What’s often missing is a clear answer to a simple question:
“What roles will we actually need, and when should we hire them?”
That gap is where retailers quietly fall behind. While some brands are still debating what AI might mean, others are already building out their AI leadership, data science and enablement roles. They’re putting structure around AI – not just testing tools – and locking in the talent that will be incredibly hard to find later.
AI org design isn’t a consulting deck – it’s future hiring
When people hear “org design for AI”, they often picture a huge consulting project. My view is much simpler:
- Work out where AI will matter most in your business (ecommerce, marketing, supply chain, stores).

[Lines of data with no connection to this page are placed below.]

(** A full run of the README layout on a fresh database. *)
Lemma run_resolves_witness :
  let r := Sample.semigrate (Some (Sample.config "app" "migrations" false)) Sample.fresh in
  is_resolved (fst (fst r)) = true /\
  exists migrations target db1 rows v,
    VersionCatalog.list Sample.fs "migrations" = inr migrations /\
    semver.maxSatisfying (map version migrations) = Some target /\
    Sample.client_query SELECT db1 = (inr rows, snd (fst r)) /\
    semver.maxSatisfying rows = Some v /\
    semver.satisfies_caret v target = true.
Proof.
  split; [vm_compute; reflexivity |].
  apply (run_resolves_only_on_compatible_database Sample.pg_connect Sample.client_query
           Sample.fs Sample.require_ (Sample.config "app" "migrations" false) Sample.conn
           Sample.fresh _
           (snd (Sample.semigrate (Some (Sample.config "app" "migrations" false))
                   Sample.fresh))).
  vm_compute. reflexivity.
Defined.

(** The README layout on a database already at 1.0.0. *)
Lemma migrate_on_current_database_witness :
  Sample.migrate (Sample.catalog "migrations") (Sample.at_version (semver.mk 1 0 0))
  = (Resolved Sample.conn, Sample.at_version (semver.mk 1 0 0),
     [Issue SELECT; Complete SELECT true;
      Stdout (report_info "Current version...");
      Stdout (report_version (semver.mk 1 0 0))]).
Proof.
  exact (migrate_on_current_database Sample.client_query Sample.fs Sample.require_
           (Sample.catalog "migrations") Sample.conn
           (Sample.at_version (semver.mk 1 0 0)) (Sample.at_version (semver.mk 1 0 0))
           [semver.mk 1 0 0] (semver.mk 1 0 0) (semver.mk 1 0 0)
           eq_refl eq_refl eq_refl eq_refl).
Defined.

(** A run with [migrate] off. *)
Lemma no_migrate_witness :
  let config := mkConfig true "app" (Some "migrations") false false load_undefined false in
  let t := snd (Sample.semigrate (Some config) Sample.fresh) in
  started t = [] /\ recorded t = [] /\ inserts t = [].
Proof.
  exact (no_migrate_leaves_bookkeeping Sample.pg_connect Sample.client_query Sample.fs
           Sample.require_
           (mkConfig true "app" (Some "migrations") false false load_undefined false)
           Sample.fresh eq_refl).
Defined.

(** A run that is not a dry run, on the README layout. *)
Lemma commit_precedes_verification_witness :
  let c := Sample.config "app" "migrations" false in
  let ms := Sample.catalog "migrations" in
  issued COMMIT
    (snd (chain Sample.pg_connect Sample.client_query Sample.fs Sample.require_ c ms
            Sample.fresh)) = true /\
  chain Sample.pg_connect Sample.client_query Sample.fs Sample.require_ c ms Sample.fresh
  = match loaded Sample.pg_connect Sample.client_query Sample.fs Sample.require_ c ms
            Sample.fresh with
    | (Resolved conn, db1, t1) =>
        match Sample.client_query (mkStatement COMMIT []) db1 with
        | (inr _, db2) =>
            let '(o, db3, t3) :=
              caught (check Sample.client_query
                        (semver.maxSatisfying (map version ms)) conn db2) in
            (o, db3, (t1 ++ Issue (mkStatement COMMIT [])
                        :: Complete (mkStatement COMMIT []) true :: t3)%list)
        | (inl e, db2) =>
            (Rejected e, db2, (t1 ++ [Issue (mkStatement COMMIT []);
                                      Complete (mkStatement COMMIT []) false])%list)
        end
    | failed => failed
    end.
Proof.
  split; [vm_compute; reflexivity |].
  exact (commit_precedes_verification Sample.pg_connect Sample.client_query Sample.fs
           Sample.require_ (Sample.config "app" "migrations" false)
           (Sample.catalog "migrations") Sample.fresh eq_refl).
Defined.

(** A database server that is down. *)
Lemma connection_failure_witness :
  Sample.semigrate (Some (Sample.config "down" "migrations" false)) Sample.fresh
  = (Rejected (PgError "connection refused"), Sample.fresh,
     [Stdout (report_info ("Connecting to database " ++ "down" ++ "..." ++ newline)%string);
      Callback None]).
Proof.
  exact (connection_failure_ends_run Sample.pg_connect Sample.client_query Sample.fs
           Sample.require_ (Sample.config "down" "migrations" false)
           (Sample.catalog "migrations") Sample.fresh (PgError "connection refused")
           eq_refl eq_refl).
Defined.

(** A single-file unit and a group whose first script cannot be read. *)
Lemma throwing_step_witness :
  resume Sample.client_query Unreadable.fs Sample.require_ [first_unit; third_unit]
    Sample.conn Sample.fresh
  = (Uncaught (FsError "failing/0.0.1-first.sql"), Sample.fresh,
     (unit_header first_unit ++ [])%list) /\
  resume Sample.client_query Unreadable.fs Sample.require_ [Unreadable.group_unit]
    Sample.conn Sample.fresh
  = (Rejected (FsError "migrations/0.0.1-initial-schema/0001-tables.sql"), Sample.fresh,
     (unit_header Unreadable.group_unit ++ [Stdout (report_step "0001-tables.sql")])%list).
Proof.
  split.
  - exact (proj1 (throwing_step_in_queue Sample.client_query Unreadable.fs Sample.require_
                    first_unit [third_unit] Sample.conn Sample.fresh Sample.fresh
                    (FsError "failing/0.0.1-first.sql") [])
             eq_refl eq_refl).
  - exact (proj2 (throwing_step_in_queue Sample.client_query Unreadable.fs Sample.require_
                    Unreadable.group_unit [] Sample.conn Sample.fresh Sample.fresh
                    (FsError "migrations/0.0.1-initial-schema/0001-tables.sql")
                    [Stdout (report_step "0001-tables.sql")])
             eq_refl "migrations/0.0.1-initial-schema/0001-tables.sql"
             ["migrations/0.0.1-initial-schema/0002-views.sql"] eq_refl eq_refl).
Defined.

(** Three scripts to load, the second of which cannot be read. *)
Lemma load_stops_witness :
  let scripts := ["seed/a.sql"; "failing/0.0.1-first.sql"; "seed/b.sql"] in
  let r := load Sample.client_query Unreadable.fs scripts Sample.conn Sample.fresh in
  fst (fst r) = Rejected (FsError "failing/0.0.1-first.sql") /\
  statements (snd r) = [mkStatement "-- seed/a.sql" []] /\
  ((fst (fst r) = Resolved Sample.conn /\
    ScriptsLoaded Sample.client_query Unreadable.fs scripts Sample.fresh (snd (fst r)) (snd r))
   \/ (exists e pre file post db1 t1,
         fst (fst r) = Rejected e /\ scripts = (pre ++ file :: post)%list /\
         ScriptsLoaded Sample.client_query Unreadable.fs pre Sample.fresh db1 t1 /\
         ((readFileSync Unreadable.fs file = None /\ e = FsError file /\
           snd (fst r) = db1 /\ snd r = t1)
          \/ (exists content,
                readFileSync Unreadable.fs file = Some content /\
                Sample.client_query (mkStatement content []) db1 = (inl e, snd (fst r)) /\
                snd r = (t1 ++ [Stdout (report_load file); Issue (mkStatement content []);
                                Complete (mkStatement content []) false])%list)))).
Proof.
  split; [reflexivity |]. split; [reflexivity |].
  apply (load_stops_at_first_failure Sample.client_query Unreadable.fs
           ["seed/a.sql"; "failing/0.0.1-first.sql"; "seed/b.sql"] Sample.conn
           Sample.fresh).
  reflexivity.
Defined.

- Decide what that means for your team over the next 6–12 months.
- Turn that into a short list of roles you’ll need – and a sensible order to hire them.
For many retailers, that list will include roles like:
- Head of Data & AI (or similar) to own the roadmap.
- A Retail / Ecommerce Data Scientist to turn customer data into personalisation and trading decisions.
- A Demand‑Forecasting or Inventory‑focused Data Scientist to protect margin and availability.
- An AI Adoption / Enablement Lead to help teams actually use the tools, not just buy them.
You might not need all of these today. But if they aren’t on your radar, you’re planning to compete against brands that are already hiring into this space.
The risk of “we’ll think about AI roles next year”
I often hear, “We’ll get through this year’s priorities and look at AI roles next year.” On the surface it sounds reasonable. In practice, it can mean:
- You discover you need critical AI and data roles at the same time as your competitors.
- You’re briefing those roles late, with less clarity, into a tight talent market.
- You end up reacting to talent shortages instead of making deliberate, early moves.
By contrast, retailers who start now – even with a simple conversation – have time to:
- Clarify which 2–3 roles matter most for them.
- Shape those roles properly, so they’re attractive and set up for success.
- Build relationships with the right talent before they’re urgently needed.
How I approach this with clients
At AI Talent On Demand, I keep this practical. I help retailers:
- Talk through where AI is likely to matter most in their business.
- Map the AI and data roles they’re likely to need in the next 6–12 months.
- When the time is right, run focused searches to find the right people.
No big consulting program. No endless slide decks. Just clear future‑hiring decisions and access to specialist AI talent when you’re ready.
If you’re starting to worry about “being left behind” on AI, the first step isn’t buying another tool – it’s understanding the team you’ll need to make AI real, and putting a plan in place to hire them.